RECORDS FOR THE TASK:

*** Begin section ***

Lemma inv_reject {A} P e : st_inv P (reject (C := C) (A := A) e).
Proof. apply inv_stop. Qed.
Lemma inv_reject_if P e : st_inv P (reject_if (C := C) e).
Proof. destruct e; [apply inv_stop|apply inv_ret]. Qed.
Lemma inv_call {A} P (m : res pyexn A) : st_inv P (call (C := C) m).
Proof. destruct m; [apply inv_stop|apply inv_ret]. Qed.
Lemma inv_guarded {A} P p (m : res string A) : st_inv P (guarded (C := C) p m).
Proof. destruct m; [apply inv_stop|apply inv_ret]. Qed.
Lemma inv_dict_of P j : st_inv P (dict_of (C := C) j).
Proof. destruct j; first [apply inv_stop|apply inv_ret]. Qed.
Lemma inv_check_jti aid a now b p j : st_inv (row_is aid a) (check_jti now b p j).
Proof.
  intros w. apply row_is_agents. pose proof (keeps_check_jti now b p j w) as Hk. by injection Hk.
Qed.
#[local] Hint Resolve inv_reject inv_reject_if inv_call inv_guarded inv_dict_of inv_check_jti : asap.

Lemma inv_slide aid a ck verified : dormant a →
  st_inv (row_is aid a) (slide_session_if_still_current il_none ck verified).
Proof.
  intros Hd. unfold slide_session_if_still_current.
  inv_step; [by apply inv_modify|]. inv_step; [inv_step|]. inv_step; [|inv_step]. 
  inv_step; [inv_step|]. inv_step; [repeat inv_step|]. inv_step; [inv_step|].
  inv_step; [repeat inv_step|]. inv_step; [inv_step|]. inv_step; [by apply inv_modify|].
  by apply inv_touch.
Qed.

Lemma inv_verify_agent aid a ck token aud : dormant a →
  ∀ w, row_is aid a w → row_is aid a (fst (verify_agent_jwt il_none ck token aud w)).
Proof.
  intros Hd w Hw. unfold verify_agent_jwt, finish.
  match goal with |- row_is _ _ (fst (match ?m w with _ => _ end)) =>
    assert (Hm : st_inv (row_is aid a) m); [|specialize (Hm w Hw); by destruct (m w) as [w' [o|r]]] end.
  repeat first [apply inv_slide; exact Hd | apply inv_modify; intros ?; exact id | inv_step].
Qed.

(** ** The handlers keep a dormant agent dormant *)
Lemma awaiting_world aid g (ap : app C) w' :
  (∀ a, dormant a → row_is aid a (ap_world ap) → row_is aid a w') → awaiting aid g ap →
  awaiting aid g (mkApp w' (ap_registry ap) (ap_approvals ap) (ap_tasks ap)).
Proof.
  intros Hw [Hk (a & Ha & Hd) Hp Hg]. destruct (Hw a Hd) as [Hk' Ha']; [done|].
  split; [done| |done|done]. by exists a.
Qed.

Lemma awaiting_agent_bearer aid g cf ck rq (ap : app C) :
  awaiting aid g ap → awaiting aid g (fst (verify_agent_bearer cf ck rq ap)).
Proof.
  intros Haw. unfold verify_agent_bearer. destruct (bearer_token_from_request rq) as [token|]; [|done].
  apply awaiting_bind.
  - unfold verifying, st_bind, st_get.
    pose proof (λ a Hd, inv_verify_agent aid a ck token (Some (cf_audience cf)) Hd (ap_world ap)) as Hv.
    destruct (verify_agent_jwt il_none ck token _ (ap_world ap)) as [w' out]. cbn [fst] in Hv.
    pose proof (awaiting_world aid g ap w' Hv Haw) as Hw. by destruct out.
  - intros r ap1 _ Haw1. destruct (negb _); [|done]. by destruct (match vr_error r with Some _ => _ | _ => _ end).
Qed.

Lemma awaiting_host_bearer {A} aid g cf ck rq b (k : JwtVerifyResult → ST (app C) (res pyexn Response) A) ap :
  awaiting aid g ap →
  (∀ r ap1, verify_host_bearer cf ck rq true b ap = (ap1, Ret r) → awaiting aid g ap1 →
     awaiting aid g (fst (k r ap1))) →
  awaiting aid g (fst (st_bind (verify_host_bearer cf ck rq true b) k ap)).
Proof.
  intros Haw Hk. apply awaiting_bind; [|done]. pose proof (verify_host_bearer_run cf ck rq b ap) as Hr.
  destruct (verify_host_bearer cf ck rq true b ap) as [ap1 o]. destruct Hr as (_ & Ha & Hr & Hp & _ & _).
  by eapply awaiting_ext.
Qed.

(** A still step, with the state it leaves. *)
Lemma awaiting_still {A B} aid g (m : ST (app C) (res pyexn Response) A)
    (k : A → ST (app C) (res pyexn Response) B) (ap : app C) :
  still m → awaiting aid g ap →
  (∀ a, m ap = (ap, Ret a) → awaiting aid g (fst (k a ap))) → awaiting aid g (fst (st_bind m k ap)).
Proof.
  intros Hm Ha Hk. unfold st_bind. specialize (Hm ap). destruct (m ap) as [ap1 [o|a]]; cbn in Hm; subst; [done|].
  by apply Hk.
Qed.

Ltac aw_still := eapply awaiting_still; [|eassumption|].

Lemma awaiting_revoke aid g cf ck rq aid' (ap : app C) :
  awaiting aid g ap → awaiting aid g (fst (handle_agent_revoke cf ck rq aid' ap)).
Proof.
  intros Haw. unfold handle_agent_revoke. apply awaiting_host_bearer; [done|]. intros r ap1 _ Haw1.
  aw_still; [apply still_lift|]. intros hid _. aw_still; [apply still_own_agent|]. intros session _.
  cbn [st_bind st_modify st_ret fst]. destruct Haw1 as [Hk (a & Ha & Hd) Hp Hg].
  split; [eapply agent_step_keyed; [exact Hk|apply step_revoke]| |done|done].
  change (agents_of (set_agents ?m ap1)) with m. rewrite revoke_lookup, Ha. case_decide; [|by exists a].
  exists (with_status StRevoked a). split; [done|]. unfold dormant. cbn. set_solver.
Qed.

Lemma awaiting_rotate aid g cf ck rq aid' key (ap : app C) :
  awaiting aid g ap → awaiting aid g (fst (handle_agent_rotate_key cf ck rq aid' key ap)).
Proof.
  intros Haw. unfold handle_agent_rotate_key. apply awaiting_host_bearer; [done|]. intros r ap1 _ Haw1.
  aw_still; [apply still_lift|]. intros hid _. aw_still; [apply still_own_agent|]. intros session _.
  aw_still; [apply still_when|]. intros _ _. aw_still; [by destruct (okp_import_key key)|]. intros _ _.
  aw_still; [apply still_lift|]. intros new_tp _. aw_still; [apply still_lift|]. intros old_tp _.
  destruct (String.eqb new_tp old_tp); [done|].
  aw_still; [done|]. intros ap2 _. aw_still; [apply still_lift|]. intros taken _.
  aw_still; [apply still_when|]. intros _ _. aw_still; [done|]. intros ap3 [= <-].
  unfold InMemoryAgentStore.get. destruct (agents_of ap1 !! aid') as [fresh|] eqn:Hf; [|done].
  aw_still; [apply still_when|]. intros _ _.
  apply awaiting_save; [done| |by intros [[]|]]. cbn. intros Hid.
  destruct Haw1 as [Hk (a & Ha & Hd) _ _]. apply Hk in Hf as Hid'.
  assert (fresh = a) as -> by congruence. done.
Qed.

Lemma decay_other aid aid' host (r : CapabilityRegistry.t) cap : aid' ≠ aid →
  CapabilityRegistry.lookup aid' cap (fst (decay_grants aid host r)) = CapabilityRegistry.lookup aid' cap r.
Proof.
  intros Hne. unfold decay_grants, st_bind, st_gets.
  destruct (deny_all_run aid (CapabilityRegistry.get_grants aid r) r) as (r1 & -> & Hd1).
  destruct (grant_defaults_run aid (h_host_id host) (h_default_capabilities host) r1) as (r2 & -> & Hd2).
  cbn [fst st_ret]. rewrite Hd2, Hd1. by rewrite !bool_decide_false by (by intros [? _]).
Qed.

Lemma reactivate_dormant now a h re : dormant a → reactivate_agent now a h ≠ Ret re.
Proof.
  intros Hd. unfold reactivate_agent, reactivatable. rewrite bool_decide_false; [done|].
  unfold dormant in Hd. set_unfold. naive_solver congruence.
Qed.
(** ** Scenarios *)

(** C8: the statistics of one active listing with list price 500000 and no
    closed listing. *)
Theorem statistics_of_single_active_listing :
  let s := statisticsOf [scenarioListing] [] in
  Statistics.averageListPrice s = Num 500000
  /\ Statistics.medianListPrice s = Num 500000
  /\ Statistics.averageSoldPrice s = Num 0
  /\ Statistics.absorptionRate s = Num 0
  /\ Statistics.monthsOfSupply s = Num 1.
Proof. vm_compute. repeat split; reflexivity. Qed.

(** C5, the code at the failing input: a report with one closed sale and no
    active listing divides the average sold price by an average list price
    of 0, and [listToSoldRatio] is [Infinity]. *)
Theorem listToSoldRatio_divides_by_zero :
  let report := extractMLSData closedOnlyText in
  let run := synthesize (MLSReport.activeListings report)
                        (MLSReport.closedListings report) in
  MLSReport.activeListings report = []
  /\ List.length (MLSReport.closedListings report) = 1%nat
  /\ In (Num 0) (Traced.divisors run)
  /\ Statistics.averageSoldPrice (Traced.value run) = Num 595000
  /\ Statistics.averageListPrice (Traced.value run) = Num 0
  /\ Statistics.listToSoldRatio (Traced.value run) = PosInf
  /\ Statistics.listToSoldRatio (MLSReport.statistics report) = PosInf.
Proof.
  vm_compute. repeat split; try reflexivity.
  do 9 right. left. reflexivity.
Qed.
End ExtractorFacts.
(** * Document intelligence platform: analysis pipeline and knowledge graph

    A shallow embedding of
      - [backend/models/knowledge_graph.py]  ([KnowledgeGraphBuilder]),
      - [backend/services/analysis_engine.py] ([AnalysisEngine]),
      - [backend/routes/analysis.py]          (the [/analyze] route),
      - [backend/database/redis_cache.py] and [backend/database/mongodb.py]
        (the helper methods the engine calls),
    followed by the properties of the specification that concern them.

    Conventions.  Python [int] is [Z]; a Python [float] is modelled by an
    exact rational [Q] (rounding is not modelled); a dict with a fixed set of
    keys is a record, a key that may be missing (or hold [None]) is an
    [option] field; a dict or list whose order is observable is an association
    list or a list.  Entity texts, labels and document ids are opaque keys and
    are modelled by [string]; the document text, whose characters matter for
    the text statistics, is a list of Unicode code points. *)

From Stdlib Require Import String Ascii List Bool Arith ZArith NArith QArith Lia.
From Stdlib Require Import Permutation Sorted DecimalString FinFun.
Import ListNotations.

Local Open Scope string_scope.
Local Open Scope list_scope.

(* ================================================================== *)
(** * Data model *)
(* ================================================================== *)

(** An entity dict as produced by [NERModel.extract_entities]. *)
Record Entity := mkEntity {
  e_text : string;                 (* 'text'  *)
  e_label : string;                (* 'label' *)
  e_start : Z;                     (* 'start' *)
  e_end : Z;                       (* 'end'   *)
  e_description : option string    (* 'description' *)
}.

(** A relationship dict as produced by [NERModel.extract_relationships]. *)
Record Relationship := mkRelationship {
  r_subject : string;              (* 'subject' *)
  r_relation : option string;      (* 'relation', read with [.get] *)
  r_object : string;               (* 'object' *)
  r_sentence : option string       (* 'sentence' *)
}.

(* ================================================================== *)
(** * [networkx.DiGraph], as far as the builder uses it *)
(* ================================================================== *)

Module nx.

(** Node attribute dict; [add_node(n, type=.., label=..)] sets both keys,
    a node created on the fly by [add_edge] has none. *)
Record NodeAttr := mkNodeAttr {
  a_type : option string;
  a_label : option string
}.

Definition no_attr : NodeAttr := mkNodeAttr None None.

(** [dict.update]: keys of the new dict win. *)
Definition attr_update (old new : NodeAttr) : NodeAttr :=
  mkNodeAttr
    (match a_type new with Some t => Some t | None => a_type old end)
    (match a_label new with Some l => Some l | None => a_label old end).

(** One entry of the graph: the node's attributes ([G._node[n]]) and its
    successor dict ([G._succ[n]], successor id to the edge's 'relation').
    Both Python dicts have the same keys in the same insertion order, so
    one association list carries them. *)
Record NodeData := mkNodeData {
  attrs : NodeAttr;
  succ : list (string * string)
}.

Definition DiGraph := list (string * NodeData).

Definition DiGraph_empty : DiGraph := [].

(** [n in G.nodes] *)
Fixpoint has_node (G : DiGraph) (n : string) : bool :=
  match G with
  | [] => false
  | (k, _) :: G' => if String.eqb k n then true else has_node G' n
  end.

(** [G.add_node(n, **attr)]: a new node goes last, an existing one has its
    attribute dict updated in place. *)
Fixpoint add_node (G : DiGraph) (n : string) (a : NodeAttr) : DiGraph :=
  match G with
  | [] => [(n, mkNodeData (attr_update no_attr a) [])]
  | (k, d) :: G' =>
      if String.eqb k n
      then (k, mkNodeData (attr_update (attrs d) a) (succ d)) :: G'
      else (k, d) :: add_node G' n a
  end.

(** [d[v] = rel] on a successor dict: overwrite in place or append. *)
Fixpoint succ_set (s : list (string * string)) (v rel : string)
  : list (string * string) :=
  match s with
  | [] => [(v, rel)]
  | (k, r) :: s' =>
      if String.eqb k v then (k, rel) :: s' else (k, r) :: succ_set s' v rel
  end.

Fixpoint set_edge (G : DiGraph) (u v rel : string) : DiGraph :=
  match G with
  | [] => []
  | (k, d) :: G' =>
      if String.eqb k u
      then (k, mkNodeData (attrs d) (succ_set (succ d) v rel)) :: G'
      else (k, d) :: set_edge G' u v rel
  end.

(** [G.add_edge(u, v, relation=rel)]: missing endpoints are created without
    attributes, then the edge's data dict is created or updated. *)
Definition add_edge (G : DiGraph) (u v rel : string) : DiGraph :=
  let G1 := if has_node G u then G else add_node G u no_attr in
  let G2 := if has_node G1 v then G1 else add_node G1 v no_attr in
  set_edge G2 u v rel.

Definition number_of_nodes (G : DiGraph) : nat := length G.

(** [G.edges(data=True)]: for every node in node order, its successors in
    insertion order. *)
Definition edges (G : DiGraph) : list (string * string * string) :=
  flat_map (fun kd => map (fun vr => (fst kd, fst vr, snd vr)) (succ (snd kd))) G.

Definition number_of_edges (G : DiGraph) : nat := length (edges G).

Definition out_degree (G : DiGraph) (n : string) : nat :=
  length (filter (fun e => String.eqb (fst (fst e)) n) (edges G)).

Definition in_degree (G : DiGraph) (n : string) : nat :=
  length (filter (fun e => String.eqb (snd (fst e)) n) (edges G)).

(** [G.degree(n)] of a directed graph: in-degree plus out-degree. *)
Definition degree (G : DiGraph) (n : string) : nat :=
  (in_degree G n + out_degree G n)%nat.

(** [nx.density(G)] for a directed graph:
    [0] if [m == 0 or n <= 1], else [m / (n * (n - 1))]. *)
Definition density (G : DiGraph) : Q :=
  let n := number_of_nodes G in
  let m := number_of_edges G in
  if (Nat.eqb m 0 || Nat.leb n 1)%bool then 0%Q
  else (inject_Z (Z.of_nat m) / inject_Z (Z.of_nat n * (Z.of_nat n - 1)))%Q.

(** Neighbours of [n] when directions are ignored. *)
Definition und_neighbours (G : DiGraph) (n : string) : list string :=
  flat_map (fun e =>
              let '(u, v, _) := e in
              (if String.eqb u n then [v] else []) ++
              (if String.eqb v n then [u] else []))
           (edges G).

Fixpoint mem (x : string) (l : list string) : bool :=
  match l with
  | [] => false
  | y :: l' => if String.eqb y x then true else mem x l'
  end.

Definition add_new (seen : list string) (l : list string) : list string :=
  fold_left (fun acc x => if mem x acc then acc else acc ++ [x]) l seen.

(** One round of the search: every node seen so far contributes its
    neighbours. *)
Definition expand (G : DiGraph) (seen : list string) : list string :=
  add_new seen (flat_map (und_neighbours G) seen).

Fixpoint expand_n (G : DiGraph) (k : nat) (seen : list string) : list string :=
  match k with
  | O => seen
  | S k' => expand_n G k' (expand G seen)
  end.

(** [nx.is_weakly_connected(G)] on a non-empty graph: the search from the
    first node, ignoring directions, reaches every node.  A path between two
    nodes has fewer edges than there are nodes, so [number_of_nodes] rounds
    reach everything reachable. *)
Definition is_weakly_connected (G : DiGraph) : bool :=
  match G with
  | [] => false
  | (n0, _) :: _ =>
      let seen := expand_n G (number_of_nodes G) [n0] in
      forallb (fun kd => mem (fst kd) seen) G
  end.

End nx.

(* ================================================================== *)
(** * [KnowledgeGraphBuilder] *)
(* ================================================================== *)

(** A node of the visualisation dict. *)
Record GraphNode := mkGraphNode {
  gn_id : string;
  gn_label : string;
  gn_type : string;
  gn_size : nat
}.

(** An edge of the visualisation dict. *)
Record GraphEdge := mkGraphEdge {
  ge_source : string;
  ge_target : string;
  ge_relation : string;
  ge_label : string
}.

Record GraphStatistics := mkGraphStatistics {
  total_nodes : nat;
  total_edges : nat;
  entity_types : list (string * nat);
  density : Q;
  is_connected : bool
}.

Record GraphData := mkGraphData {
  gd_nodes : list GraphNode;
  gd_edges : list GraphEdge;
  gd_statistics : GraphStatistics
}.

(** [_graph_to_dict] *)
Definition _graph_to_dict (G : nx.DiGraph) : list GraphNode * list GraphEdge :=
  let nodes :=
    map (fun kd =>
           let node_id := fst kd in
           let data := nx.attrs (snd kd) in
           mkGraphNode node_id
             (match nx.a_label data with Some l => l | None => node_id end)
             (match nx.a_type data with Some t => t | None => "unknown" end)
             (nx.degree G node_id + 5))
        G in
  let edges :=
    map (fun e => let '(source, target, rel) := e in
                  mkGraphEdge source target rel rel)
        (nx.edges G) in
  (nodes, edges).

*** End section ***

TASK DESCRIPTION: What do the lines above say from the one containing "(∀ a, m ap = (ap, Ret" down to the one containing "change (agents_of (set_agents"? Return them exactly, both end lines included, and only them.

OUTPUT FOR THIS EXERCISE:
  (∀ a, m ap = (ap, Ret a) → awaiting aid g (fst (k a ap))) → awaiting aid g (fst (st_bind m k ap)).
Proof.
  intros Hm Ha Hk. unfold st_bind. specialize (Hm ap). destruct (m ap) as [ap1 [o|a]]; cbn in Hm; subst; [done|].
  by apply Hk.
Qed.

Ltac aw_still := eapply awaiting_still; [|eassumption|].

Lemma awaiting_revoke aid g cf ck rq aid' (ap : app C) :
  awaiting aid g ap → awaiting aid g (fst (handle_agent_revoke cf ck rq aid' ap)).
Proof.
  intros Haw. unfold handle_agent_revoke. apply awaiting_host_bearer; [done|]. intros r ap1 _ Haw1.
  aw_still; [apply still_lift|]. intros hid _. aw_still; [apply still_own_agent|]. intros session _.
  cbn [st_bind st_modify st_ret fst]. destruct Haw1 as [Hk (a & Ha & Hd) Hp Hg].
  split; [eapply agent_step_keyed; [exact Hk|apply step_revoke]| |done|done].
  change (agents_of (set_agents ?m ap1)) with m. rewrite revoke_lookup, Ha. case_decide; [|by exists a].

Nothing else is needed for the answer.